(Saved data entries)
(** The state of the program and the one of the abstract parser; [fin] is
    where the scanner ends, and [rp] what was printed before. *)
Record agree (junk : nat -> dev_ent) (fin : scanner) (rp : list Z) (s : pst) (c : conf) : Prop := {
  ag_rep : rep (p_spec s) c;
  ag_typed : typed junk (p_spec s);
  ag_toks : remaining c = p_toks s;
  ag_cur : currtname c = p_cur s;
  ag_ok : Forall tok_ok (p_toks s);
  ag_fin : last_scan c = fin;
  ag_out : confh c = [] /\ confc c = [] /\ report c = rp
}.

Section Refinement.
Context (junk : nat -> dev_ent) (fin : scanner) (rp : list Z).
Local Abbreviation agree := (agree junk fin rp).

(** The outcome of the program is the one of the abstract parser, which goes
    on from [s]. *)
Definition ref {A} (b : bool) (s : pst) (r : outcome ((A + Z) * conf)) (o : verdict (A * pst)) : Prop :=
  follows o (fun p r => later b s (snd p) /\ exists c, r = Ret (inl (fst p), c) /\ agree (snd p) c) r.

Lemma ref_later {A} b s s' r (o : verdict (A * pst)) : later b s s' -> ref b s' r o -> ref b s r o.
Proof using. intros Hl. destruct o as [[a s2]| | |]; [|done..]. intros [Hl' H]. split; [by etrans|done]. Qed.

Lemma ref_bind {A B} b (m : G A) (f : A -> G B) (pm : P A) (pf : A -> P B) c s : ref b s (m c) (pm s) ->
  (forall a s' c', pm s = Good (a, s') -> later b s s' -> agree s' c' -> ref b s' (f a c') (pf a s')) ->
  ref b s (gbind m f c) (pbind pm pf s).
Proof using.
  unfold pbind. destruct (pm s) as [[a s']| | |].
  - intros (Hl & c' & E & Ha) Hf. rewrite (gbind_inl _ _ _ _ _ E). apply (ref_later b s s'); auto.
  - intros (c' & E) _. exists c'. by rewrite (gbind_inr _ _ _ _ _ E).
  - intros E _. unfold ref, gbind, bind in *. simpl in *. by rewrite E.
  - done.
Qed.
(** ** Writing them *)

Lemma gbind_hputs {B} w (k : unit -> G B) c : gbind (hputs w) k c = k tt (set_confh (confh c ++ w) c).
Proof. done. Qed.
Lemma gbind_cputs {B} w (k : unit -> G B) c : gbind (cputs w) k c = k tt (set_confc (confc c ++ w) c).
Proof. done. Qed.

Lemma gbind_counted {B} (k : sym_ent -> G B) ns ds c i w : symtab c = counted ns ds -> nthZ ns i = Some w ->
  gbind (rd_sym i) k c = k (mkSym (Some w) (count_of ds i)) c.
Proof. intros Hs Hw. apply gbind_sym. rewrite Hs. by apply counted_at. Qed.

Lemma gbind_text {B} (k : list Z -> G B) ns ds c i w : symtab c = counted ns ds -> nthZ ns i = Some w ->
  gbind (sym_text (Some i)) k c = k w c.
Proof.
  intros Hs Hw. unfold sym_text. rewrite gbind_assoc, (gbind_must _ i), gbind_assoc by done.
  rewrite (gbind_counted _ ns ds _ _ w) by done. by rewrite (gbind_must _ w).
Qed.

(** What the loops use of a device. *)
Record dev_ok (n : Z) (d : dev_ent) : Prop := {
  do_name : exists i, d_name d = Some i /\ 0 <= i < n;
  do_type : type_ok n d
}.

Lemma typed_dev_ok junk sp d : typed junk sp -> d ∈ devices sp -> dev_ok (lenZ (names sp)) d.
Proof. intros Ht Hd. destruct (ty_devices _ _ Ht d Hd) as (H1 & _ & H2). by constructor. Qed.

Lemma name_at_Some ns i w : nthZ ns i = Some w -> name_at ns (Some i) = w.
Proof. intros H. unfold name_at. simpl. by rewrite H. Qed.
(** Scanning a sign and digits up to a byte [t] that is none: what remains is
    to store the number. *)
Lemma scan_signed_run fuel ptr size base alt sg d ds t p1 p2 objs :
  sign_text sg -> base = 8 \/ base = 10 \/ base = 16 -> Forall (fun d => 0 <= d < base) (d :: ds) ->
  byte t -> t = 0 \/ digit_in base (tolower t) = None -> (length ds + 2 <= fuel)%nat ->
  lenZ ds < 2 ^ 32 - 10 -> ptr <> NULL ->
  let text := sg ++ (digit_char alt <$> d :: ds) in
  let str := p1 ++ text ++ t :: p2 in
  let n := u32 (valof base (d :: ds)) in
  exists c0 rest, text = c0 :: rest /\ byte c0 /\ c0 <> 0 /\ isspace c0 = false /\
    scan_number sgetch sungetch fuel ptr UNLIMITED_LENGTH size base c0 ((str, lenZ p1 + 1), objs) =
    (put_num ptr size (if bool_decide (sg = [chr "-"]) then u32 (- n) else n) ;;; ret (true, t =? 0))
      ((str, lenZ p1 + lenZ text), objs).
Proof.
  intros Hsg Hb Hds Ht Htd Hf Hl Hp text str n.
  pose proof (digit_char_byte alt d ltac:(apply Forall_cons in Hds as [? _]; lia)) as (B1 & B2 & B3 & B4 & B5).
  assert (exists c', scan_number_loop sgetch sungetch fuel base UNLIMITED_LENGTH (digit_char alt d) 0 (lenZ sg)
      ((str, lenZ p1 + lenZ sg + 1), objs) =
    Ret ((c', n, lenZ sg + lenZ (d :: ds)), ((str, lenZ p1 + lenZ text), objs)) /\ (c' = EOF <-> t = 0)) as (c' & R & Hc').
  { destruct (scan_number_loop_run base alt UNLIMITED_LENGTH t p2 objs ds fuel (p1 ++ sg) d 0 (lenZ sg))
      as (c' & R & Hc'); [done|done|done|done|done|unfold lenZ; lia| |done|].
    { rewrite lenZ_cons. destruct Hsg as [-> | [-> | ->]]; unfold UNLIMITED_LENGTH; unfold lenZ in *; simpl; lia. }
    exists c'. split; [|done]. rewrite u32_valof, lenZ_app in R. unfold str, text, n. rewrite lenZ_app, <- app_assoc in *.
    replace (lenZ (digit_char alt <$> d :: ds)) with (lenZ (d :: ds)) by (unfold lenZ; by rewrite length_fmap).
    by replace (lenZ p1 + (lenZ sg + lenZ (d :: ds))) with (lenZ p1 + lenZ sg + lenZ (d :: ds)) by lia. }
  assert ((c' =? EOF) = (t =? 0)) as Heof by (destruct (Z.eqb_spec c' EOF), (Z.eqb_spec t 0); tauto).
  assert (forall a : Z, sg = [a] -> (a =? chr "-") || (a =? chr "+") = true ->
    scan_number sgetch sungetch fuel ptr UNLIMITED_LENGTH size base a ((str, lenZ p1 + 1), objs) =
    (put_num ptr size (if a =? chr "-" then u32 (- n) else n) ;;; ret (true, t =? 0)) ((str, lenZ p1 + lenZ text), objs)) as Hsigned.
  { intros a -> Ha. unfold scan_number. rewrite Ha.
    assert (str = (p1 ++ [a]) ++ digit_char alt d :: (digit_char alt <$> ds) ++ t :: p2) as Estr
      by (unfold str, text; simpl; by rewrite <- app_assoc).
    assert (get sgetch ((str, lenZ p1 + 1), objs) = Ret (digit_char alt d, ((str, lenZ p1 + 1 + 1), objs))) as Hg.
    { rewrite Estr, (get_run _ _ _ (lenZ p1 + 1) objs (lenZ_snoc _ _) B1). unfold delivered.
      by rewrite (proj2 (Z.eqb_neq (digit_char alt d) 0)) by done. }
    rewrite (bind_Ret _ _ _ _ _ Hg). change (lenZ [a]) with 1 in R. rewrite (bind_Ret _ _ _ _ _ R), Heof.
    rewrite (proj2 (Z.eqb_neq ptr NULL)), (proj2 (Z.eqb_neq (1 + lenZ (d :: ds)) 0)),
      (proj2 (Z.eqb_neq (1 + lenZ (d :: ds)) 1)) by (rewrite ?lenZ_cons; unfold lenZ; lia || done). done. }
  destruct Hsg as [E | [E | E]].
  - exists (digit_char alt d). eexists. split; [unfold text; rewrite E; reflexivity|]. split; [done|]. split; [done|]. split; [done|].
    rewrite bool_decide_eq_false_2 by (by rewrite E).
    unfold scan_number. rewrite (proj2 (Z.eqb_neq _ (chr "-"))), (proj2 (Z.eqb_neq _ (chr "+"))) by done.
    cbn [orb]. rewrite bind_ret_l. rewrite E in R. change (lenZ (@nil Z)) with 0 in R. rewrite Z.add_0_r, Z.add_0_l in R.
    rewrite (bind_Ret _ _ _ _ _ R), Heof.
    rewrite (proj2 (Z.eqb_neq ptr NULL)), (proj2 (Z.eqb_neq (lenZ (d :: ds)) 0)) by (rewrite ?lenZ_cons; unfold lenZ; lia || done).
    done.
  - exists (chr "-"). eexists. split; [unfold text; rewrite E; reflexivity|]. split; [done|]. split; [done|]. split; [done|].
    rewrite bool_decide_eq_true_2 by done. by apply Hsigned.
  - exists (chr "+"). eexists. split; [unfold text; rewrite E; reflexivity|]. split; [done|]. split; [done|]. split; [done|].
    rewrite bool_decide_eq_false_2 by (by rewrite E). by apply Hsigned.
Qed.
(* ===== verification/Proc.v ===== *)
(** * Processes and scheduling (system/create.c, ready.c, resched.c, kill.c,
    ctxsw.S)

    The operations on processes, as threads where they can reach a context
    switch.  [acore] and [spec_resched] are the abstract scheduler of a core:
    three FIFO lists and two aging counters. *)

From stdpp Require Import base numbers functions list gmap.
From S2P Require Import Prelude Kernel Spinlock Queue Memory CString Thread.

(** ** Definitions *)

(** Addresses the linker chooses: the process table, functions whose address
    is taken, and the end of the image. *)
Class Layout := {
  proctab_addr : Z;
  userret_addr : Z;
  clkhandler_addr : Z;
  main_addr : Z;
  core_nulluser_addr : Z;
  setupCore_addr : Z;
  start_addr : Z;
  end_addr : Z
}.

(** Elements of the per-core arrays. *)
Definition rdv (get : kernel -> list Z) (i : Z) : K Z := fun k => must (nthZ (get k) i) k.
Definition wrv (get : kernel -> list Z) (set : list Z -> kernel -> kernel) (i v : Z) : K unit :=
  rdv get i ;;; modify (fun k => set (updZ i v (get k)) k).

(** sizeof(pcb) and the offset of [regs] in it. *)
Definition sizeof_pcb : Z := 120.
Definition offset_regs : Z := 36.
Definition regs_addr `{Layout} (pid : Z) : Z := u32 (proctab_addr + sizeof_pcb * pid + offset_regs).

(** The loop of [newpid]. *)
Fixpoint newpid_loop (n : nat) : K Z :=
  match n with
  | O => ret SYSERR
  | S n' =>
      modify (fun k => set_nextpid (atomic_increment_mod (nextpid k) NPROC) k) ;;;
      i <-- gets nextpid ;;
      p <-- rd_proc i ;;
      if PRFREE =? p_state p then ret i else newpid_loop n'
  end.
Definition newpid : K Z := newpid_loop (Z.to_nat NPROC).

(** for (i = 0; i < pads; i++) *--saddr = 0; *)
Fixpoint push_pads (n : nat) (saddr : Z) : K Z :=
  match n with
  | O => ret saddr
  | S n' => let saddr := u32 (saddr - 4) in store saddr 0 ;;; push_pads n' saddr
  end.
(* ===== verification/Message.v ===== *)
(** * Message passing (system/send.c, sendnow.c, recv.c, recvnow.c)

    A process has room for one message; senders that find it taken wait in
    the receiver's queue with their message in their own entry.  [mbox] is
    the mailbox this makes: the pending messages, oldest first. *)

From stdpp Require Import base numbers functions list gmap.
From S2P Require Import Prelude Kernel Spinlock Queue Memory Thread Proc ProcOps.

(** ** Definitions *)

(** How [send] goes on after its critical section. *)
Inductive send_next :=
  | SendReturn (r : Z)
  | SendBlock               (* resched() *)
  | SendWake (affinity : Z) (* ready(pid, RESCHED_YES, affinity) *).

Definition upd_msg (pid : Z) (f : pmessage -> pmessage) : K unit := upd_proc pid (upd_p_msg f).

(** lock_release(rpcb->msg_var.core_com_lock); v *)
Definition com_release {A} (pid : Z) (v : A) : K A :=
  p <-- rd_proc pid ;; lock_release (core_com_lock (p_msg p)) ;;; ret v.

Definition send_locked (cpu pid msg : Z) : K send_next :=
  cur <-- rd_currpid cpu ;;
  rp <-- rd_proc pid ;;
  lock_acquire cpu (core_com_lock (p_msg rp)) ;;;
  rp <-- rd_proc pid ;;
  if PRFREE =? p_state rp then com_release pid (SendReturn SYSERR)
  else if TRUE =? hasMessage (p_msg rp) then
    upd_msg cur (set_msgout msg) ;;;
    upd_proc cur (set_p_state PRSEND) ;;;
    rp <-- rd_proc pid ;;
    enqueue cpu cur (msgqueue (p_msg rp)) ;;;
    com_release pid SendBlock
  else
    upd_msg pid (set_msgin msg) ;;;
    upd_msg pid (set_hasMessage TRUE) ;;;
    rp <-- rd_proc pid ;;
    if PRRECV =? p_state rp then com_release pid (SendWake (p_core_affinity rp))
    else com_release pid (SendReturn OK).
(** C22: The clock interrupt advances the core's time by one tick, a second
    being 1000 ticks, and takes one tick of the running process's quantum.
    While the quantum lasts the process goes on; with its last tick the
    scheduler runs and the process that is current then has a full quantum.
    So a process is preempted after at most [QUANTUM] ticks, and the
    counters, the quanta and the scheduler stay well formed. *)
Theorem clock_preempts `{Layout} cpu k L :
  kinv settled k L -> clock_wf k -> core cpu -> exists s p,
    nthZ (clktime k) cpu = Some s /\ nthZ (preempt k) cpu = Some p /\ 0 < p <= QUANTUM /\
    exists r k' L', start (clkhandler cpu) k = Ret (r, k') /\ kinv settled k' L' /\ clock_wf k' /\
      (0 <= s < 2 ^ 32 - 1 -> uptime k' cpu = uptime k cpu + 1) /\
      if p =? 1 then
        (exists rest, r = inr rest) /\ nthZ (preempt k') cpu = Some QUANTUM
      else
        r = inl tt /\ nthZ (preempt k') cpu = Some (p - 1) /\ L' = L /\
        currpid k' = currpid k /\ proctab k' = proctab k.
Proof.
  intros Hi Hwf Hc. pose proof Hc as Hc'. unfold core in Hc'.
  destruct (clk_tick_run cpu k Hwf Hc) as (t & s & p & d & Ht & Hs & Hp & Hrun & _ & D1 & D2 & D3).
  pose proof (cw_quantum _ Hwf _ _ Hp) as Hpr. pose proof Hwf as [(C1 & C2 & C3) _ _ _].
  exists s, p. repeat (split; [done|]). set (k1 := ticked cpu t s p d k) in *.
  assert (kinv settled k1 L) as Hi1.
  { subst k1. unfold ticked. apply (kinv_frame wf RQ _ k); try done;
      destruct (CLKTICKS_PER_SEC =? t + 1); simpl; rewrite ?lenZ_updZ; done. }
  assert (preempt k1 = updZ cpu (p - 1) (preempt k)) as Epre by done.
  unfold clkhandler. rewrite (start_lift_Ret _ _ _ _ _ Hrun).
  destruct (Z.eqb_spec p 1) as [E|E].
  - destruct (si_cur _ _ _ _ _ Hi1 cpu Hc) as (x & q & Hx & Hq & _ & Hnr & _).
    destruct (resched_out_run wf RQ settled cpu k1 L x q Hi1 Hc Hx Hq Hnr)
      as (im & r & new & s' & tab & pt' & pn & Him & Hr & Hspec & Hpt & Hpn & Hout & Hwf').
    pose proof (resched_inv wf RQ settled cpu k1 L x q new s' Hi1 Hc (or_intror eq_refl) Hx Hq Hnr Hspec
      (updZ 0 (regs_addr x) (updZ 1 (regs_addr new) r)) im pn pt' tab Hpt Hwf') as Hinv.
    eexists _, _, _. split; [eapply start_bind_inr, resched_start, Hout|]. split; [done|]. split; [|split].
    + pose proof (ticked_wf cpu t s p d k QUANTUM Hwf Hc Ht D1 D2 D3 ltac:(klia)) as [W1 W2 W3 W4].
      constructor; simpl; try done; rewrite updZ_updZ; done.
    + intros Hsr. rewrite <- (ticked_uptime cpu t s p d k Ht Hs Hsr). done.
    + split; [by eexists|]. simpl. rewrite updZ_updZ. apply nthZ_updZ_eq. lia.
  - exists (inl tt), k1, L. split; [done|]. split; [done|]. split; [|split].
    + pose proof (ticked_wf cpu t s p d k (p - 1) Hwf Hc Ht D1 D2 D3 ltac:(klia)) as [W1 W2 W3 W4].
      by constructor.
    + apply ticked_uptime; done.
    + split; [done|]. split; [rewrite Epre; apply nthZ_updZ_eq; lia|]. split; [done|].
      subst k1. unfold ticked. by destruct (CLKTICKS_PER_SEC =? t + 1).
Qed.
End Tick.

_ACTIVITY_:
Only the lines above starting with the one with "(exists rest, r" and going through the one with "destruct (clk_tick_run cpu" are to be copied, word for word and with both ends kept.

_ANSWER BOX_:
        (exists rest, r = inr rest) /\ nthZ (preempt k') cpu = Some QUANTUM
      else
        r = inl tt /\ nthZ (preempt k') cpu = Some (p - 1) /\ L' = L /\
        currpid k' = currpid k /\ proctab k' = proctab k.
Proof.
  intros Hi Hwf Hc. pose proof Hc as Hc'. unfold core in Hc'.
  destruct (clk_tick_run cpu k Hwf Hc) as (t & s & p & d & Ht & Hs & Hp & Hrun & _ & D1 & D2 & D3).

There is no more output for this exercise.